Cavitation cloud evolution and erosion by cavitation water jets applied to curved surfaces

Cavitation water jets produce clouds of cavitation bubbles that erode surfaces and are therefore widely used in numerous applications. Previous studies have focused on evaluating cavitation characteristics by jetting water over a plane surface. However, in practical applications, the surfaces of many housings or components are curved. Curved surface constraints have an effect on the fundamental properties and impact performance of cavitation clouds. This study used high-speed photography to observe the evolution of cavitation clouds and their associated ring vortexs as they interacted with both curved and planar surfaces. The frequency and spatial structure distributions of the cavitation clouds were analysed by proper orthogonal decomposition (POD). Following this, erosion experiments were conducted and the surface morphology observed using scanning electron microscopy.
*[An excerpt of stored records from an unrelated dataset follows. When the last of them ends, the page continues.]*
Definition probed (window : Z) (now : Time) (latency : Z) (success : bool) (m : NodeMetrics) : NodeMetrics :=
  let requests := RequestCount m +! 1 in
  let successes := if success then SuccessCount m +! 1 else SuccessCount m in
  {| m_NodeID := m_NodeID m; Latency := if success then latency else Latency m; ActiveConns := ActiveConns m;
     CPUUsage := CPUUsage m; MemUsage := MemUsage m; Bandwidth := Bandwidth m;
     ErrorRate := error_rate requests successes (ErrorRate m); LastUpdate := now; Healthy := success;
     LatencyHistory := if success then push_latency window latency (LatencyHistory m) else LatencyHistory m;
     RequestCount := requests; SuccessCount := successes |}.

Definition recordProbe (now : Time) (id : string) (latency : Z) (success : bool) (lb : LoadBalancer) : LoadBalancer :=
  set_metrics (<[id := probed (MetricsWindow (config lb)) now latency success (metrics_of id lb)]> (nodeMetrics lb)) lb.

Definition requested (window : Z) (now : Time) (latency : Z) (success : bool) (m : NodeMetrics) : NodeMetrics :=
  let requests := RequestCount m +! 1 in
  let successes := if success then SuccessCount m +! 1 else SuccessCount m in
  {| m_NodeID := m_NodeID m; Latency := if 0 <? latency then latency else Latency m; ActiveConns := ActiveConns m;
     CPUUsage := CPUUsage m; MemUsage := MemUsage m; Bandwidth := Bandwidth m;
     ErrorRate := error_rate requests successes (ErrorRate m); LastUpdate := now;
     Healthy := if success then true else if 2 <? requests -! successes then false else Healthy m;
     LatencyHistory := if 0 <? latency then push_latency window latency (LatencyHistory m) else LatencyHistory m;
     RequestCount := requests; SuccessCount := successes |}.

Definition RecordRequest (now : Time) (id : string) (latency : Z) (success : bool) (lb : LoadBalancer) : LoadBalancer :=
  set_metrics (<[id := requested (MetricsWindow (config lb)) now latency success (metrics_of id lb)]> (nodeMetrics lb)) lb.

Definition UpdateNodeMetrics (now : Time) (id : string) (cpu mem : float64) (conns bw : Z) (lb : LoadBalancer) : LoadBalancer :=
  let m := metrics_of id lb in
  set_metrics (<[id := {| m_NodeID := m_NodeID m; Latency := Latency m; ActiveConns := conns; CPUUsage := cpu; MemUsage := mem;
    Bandwidth := bw; ErrorRate := ErrorRate m; LastUpdate := now; Healthy := Healthy m; LatencyHistory := LatencyHistory m;
    RequestCount := RequestCount m; SuccessCount := SuccessCount m |}]> (nodeMetrics lb)) lb.

(** The nodes a round probes, with the address. [shared]: the node is in shared mode. *)
Definition probe_targets (self : string) (entries : list RouteTable.RouteEntry) : list (string * string) :=
  filter (λ t, t.2 ≠ "")
    ((λ e, (RouteTable.r_NodeID e, Gateway.pickBestAddress (RouteTable.r_Addresses e)))
       <$> filter (λ e, RouteTable.r_NodeID e ≠ self) entries).
(** What a probe gives: when it ends, how long it took and whether it succeeded, in the order they end. *)
Definition probeAllNodes (shared : bool) (self : string) (entries : list RouteTable.RouteEntry)
    (ends : list (string * string) → list (string * Time * Z * bool)) (lb : LoadBalancer) : LoadBalancer :=
  if negb shared then lb
  else
    let lb := evictStaleMetrics ({[self]} ∪ list_to_set (RouteTable.r_NodeID <$> entries)) lb in
    foldl (λ lb p, recordProbe p.1.1.2 p.1.1.1 p.1.2 p.2 lb) lb (ends (probe_targets self entries)).

(** ** Scores *)

(** [math.Min] and [math.Round]. *)
Definition fmin (a b : float64) : float64 :=
  match a, b with
  | SpecFloat.S754_infinity true, _ | _, SpecFloat.S754_infinity true => SpecFloat.S754_infinity true
  | SpecFloat.S754_nan, _ | _, SpecFloat.S754_nan => SpecFloat.S754_nan
  | SpecFloat.S754_zero sa, SpecFloat.S754_zero sb => SpecFloat.S754_zero (sa || sb)
  | _, _ => if fltb a b then a else b
  end.
Definition fround (f : float64) : float64 :=
  match f with
  | SpecFloat.S754_finite s m e =>
      if 0 <=? e then f
      else
        let q := (Z.pos m + 2 ^ (- e - 1)) / 2 ^ (- e) in
        if q =? 0 then SpecFloat.S754_zero s else float_of_int (if s then - q else q)
  | _ => f
  end.

Definition milliseconds (d : Z) : Z := Z.quot d 1000000.

Section scores.
(** The peers of the network manager, the global pool and the regions of nodes, where they are there. *)
Context (peers : option (list Network.PeerInfo)) (pool : option GlobalPool.GlobalPool) (regions : option Region.RegionManager).

Definition getContributionScore (id : string) : float64 :=
  match pool with
  | None => float_of_int (-1)
  | Some gp =>
      let contributed := zget (GlobalPool.NodeContributions gp) id in
      let consumed := zget (GlobalPool.NodeConsumptions gp) id in
      if consumed <=? 0 then (if 0 <? contributed then f_hundred else float_of_int (-1))
      else fmul (fdiv (fmin (fdiv (float_of_int contributed) (float_of_int consumed)) (float_of_int 2)) (float_of_int 2)) f_hundred
  end.
Definition with_signature (s : string) (m : FederationMessage) : FederationMessage := {|
  ID := ID m; FromNode := FromNode m; ToNode := ToNode m; Subject := Subject m; Body := Body m; MsgType := MsgType m;
  Timestamp := Timestamp m; Signature := s; Encrypted := Encrypted m; Read := Read m |}.
Definition with_read (b : bool) (m : FederationMessage) : FederationMessage := {|
  ID := ID m; FromNode := FromNode m; ToNode := ToNode m; Subject := Subject m; Body := Body m; MsgType := MsgType m;
  Timestamp := Timestamp m; Signature := Signature m; Encrypted := Encrypted m; Read := b |}.
Definition with_nodes (from to : string) (m : FederationMessage) : FederationMessage := {|
  ID := ID m; FromNode := from; ToNode := to; Subject := Subject m; Body := Body m; MsgType := MsgType m;
  Timestamp := Timestamp m; Signature := Signature m; Encrypted := Encrypted m; Read := Read m |}.

Definition sign_payload (m : FederationMessage) : string :=
  ID m +:+ "|" +:+ FromNode m +:+ "|" +:+ ToNode m +:+ "|" +:+ Subject m +:+ "|" +:+ Body m +:+ "|" +:+ Timestamp m.

(** ** Keeping *)

(** The oldest go first, by the time the messages say. *)
Definition older (a b : FederationMessage) : bool := str_ltb (Timestamp a) (Timestamp b).
Definition trim (size : nat) (l : list FederationMessage) : list FederationMessage :=
  if (size <? length l)%nat then let l := sort_slice older l in drop (length l - size) l else l.
Definition trimInbox (m : MessageManager) : MessageManager :=
  {| inbox := trim maxInboxSize (inbox m); outbox := outbox m; messages_file := messages_file m |}.
Definition trimOutbox (m : MessageManager) : MessageManager :=
  {| inbox := inbox m; outbox := trim maxOutboxSize (outbox m); messages_file := messages_file m |}.

(** [writes] says whether the file can be written. *)
Definition save (writes : bool) (m : MessageManager) : MessageManager :=
  if writes then {| inbox := inbox m; outbox := outbox m;
                    messages_file := Some {| d_Inbox := Some (inbox m); d_Outbox := Some (outbox m) |} |}
  else m.
Definition load (m : MessageManager) : MessageManager :=
  match messages_file m with
  | None => m
  | Some d => {| inbox := default (inbox m) (d_Inbox d); outbox := default (outbox m) (d_Outbox d); messages_file := messages_file m |}
  end.
Definition initMessages (file : option messagesData) : MessageManager := load {| inbox := []; outbox := []; messages_file := file |}.

Definition to_inbox (writes : bool) (x : FederationMessage) (m : MessageManager) : MessageManager :=
  save writes (trimInbox {| inbox := inbox m ++ [x]; outbox := outbox m; messages_file := messages_file m |}).
Definition to_outbox (writes : bool) (x : FederationMessage) (m : MessageManager) : MessageManager :=
  save writes (trimOutbox {| inbox := inbox m; outbox := outbox m ++ [x]; messages_file := messages_file m |}).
The experimental results show that when constrained by a curved surface, the cavitation cloud expands along the wall, leading to a decrease in the concentration of the cavitation cloud in the central region. In addition, POD analysis shows that the presence of two prominent cavitation shedding peaks greatly reduces the periodicity of cavitation cloud shedding evolution on curved surfaces. Vortex shedding is not prominent on the curved surface compared to the plane surface. The flow field reconstructed using the initial four models reveals the evolution of the large-scale structure. However, on the curved surfaces, the proportion of small-scale structures is much larger, making the reconstructed large-scale flow field difficult to predict. The erosion results show that the curved surface constraint effect results in significantly smaller mass loss on curved surfaces than on planar surfaces.